The Bonferroni Principle
There is a concept in statistics that goes like this: even in completely random datasets, you can expect particular events of interest to occur, and to occur in increasing numbers as the amount of data grows. These occurrences are nothing more than collections of random features that appear to be instances of interest, but are not. This bears repeating: even amounts of random data lead to what seem to be events of interest, and the number of these seemingly interesting events grows as does the size of the dataset.
The Bonferroni Principle1 is a statistical method for accounting for these random events. To employ it, determine the number of expected random events of interest in the dataset, and if the observed number is significantly greater than this number, the chances of any observations providing useful insight are almost nonexistent. The Bonferroni Correction is a technique for helping to avoid such observations.
Torture the data, and it will confess to anything.
— Ronald Coase, economist, Nobel Prize Laureate.

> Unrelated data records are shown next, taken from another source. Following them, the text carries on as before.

(* ===== verification/CliViews.v ===== *)
(** * CliViews: the commands of cmd/ that show something

    status.go, logs.go, the listing of checkpoint.go, validate.go and the list,
    status and info of plugin.go: what they print of a response, of the files
    and of the plugins.  Texts are exact where they are ASCII.
    The theorems: sizes are printed without a panic for every int64; [jack
    status] counts the interfaces that are up and down; [jack logs watch] prints
    one line for every entry; [jack checkpoint list] shows what the daemon
    knows; files that [jack validate] accepts load. *)
From Stdlib Require Import SpecFloat.
From S2P Require Import Prelude GoStr Logger Float64 Monitoring GoNet Types Json Value Struct Codec Path Diff ConfigStore State Registry Services Loader Rpc Order Server PluginCommands Observer Netlink Routes Network Snapshot Interfaces Apply Daemon Inspect Client Cli CliPlugins.

(** ** status.go: texts *)

Definition boolToStatus (b : bool) : string := if b then "Active" else "Inactive".
Definition boolToYesNo (b : bool) : string := if b then "Yes" else "No".
Definition formatBytes (bytes : Z) : res string :=
  if bytes <? 1024 then Ok (itoa bytes +:+ " B")
  else
    match unit_of bytes with
    | None => Panic "not reached"
    | Some (div, exp) =>
        match String.get exp letters with
        | Some c => Ok (fixed 1 (fdiv (of_Z bytes) (of_Z div)) +:+ " " +:+ String c "iB")
        | None => Panic "index out of range"
        end
    end.
Definition title_word (word : string) : string :=
  match word with "" => "" | String c rest => String (upper_byte c) (to_lower rest) end.
Definition toTitleCase (s : string) : string := join " " (title_word <$> fields s).
(** strings.ReplaceAll(key, "_", " ") *)
Definition spaced (key : string) : string :=
  map_str (λ c, if Ascii.eqb c (byte_of 95) then byte_of 32 else c) key.
(** A number under %.0f. *)
Definition rounded (n : num) : string :=
  match n with
  | NInt z => itoa z
  | NFrac m e => (if m <? 0 then "-" else "") +:+ itoa (nearest (Z.abs m) (2 ^ Zpos e))
  end.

One of the most prominent and easy to understand examples of the Bonferroni Principle is that of the George W. Bush administration's Total Information Awareness data-collection and data mining plan of 20021. The criticism of the plan's effectiveness, and its relationship to the Bonferroni Principal, are as follows.
Suppose we are looking for terrorists, from a potential pool made up of a very large number of individuals. Let's say that, in actuality, however, there is an incredibly small number of individuals who are terrorists. Now suppose these potential terrorists are thought to be deliberately visiting particular locations in pairs for meetings, but let's further suppose that these potential terrorists are actually non-terrorists moving about randomly. By using hard numbers for such a scenario and working out the probabilities, Rajaraman & Ullman gives the example of one billion potential "evil-doers," and though the actual number may be something very small (they give the example of 10 pairs), statistical probabilities could put the number of suspected pairs meeting at given locations due to pure randomness at 250,000 (again, in this particular example).
Now, this is clearly a problem. In purely practical terms, imagine having to recruit, train, and pay enough police personnel to investigate each of these flagged individuals!
If a Big Data mining practitioner had first computed some number which could be proven a reasonable number of expected random events (the Bonferroni Principle in action), the entire investigation would have been immediately recognized as flawed, given the near-absolute certainty that this Bonferroni number would have been less than a quarter of a million, the suspected number of significant events shown above.
Knowing when our out-of-the-gate quantitative assumptions are off base is critically useful in the Era of Big Data. The Bonferroni Principle is one example of how Big Data can result in highly unlikely outcomes masquerading as statistically sound.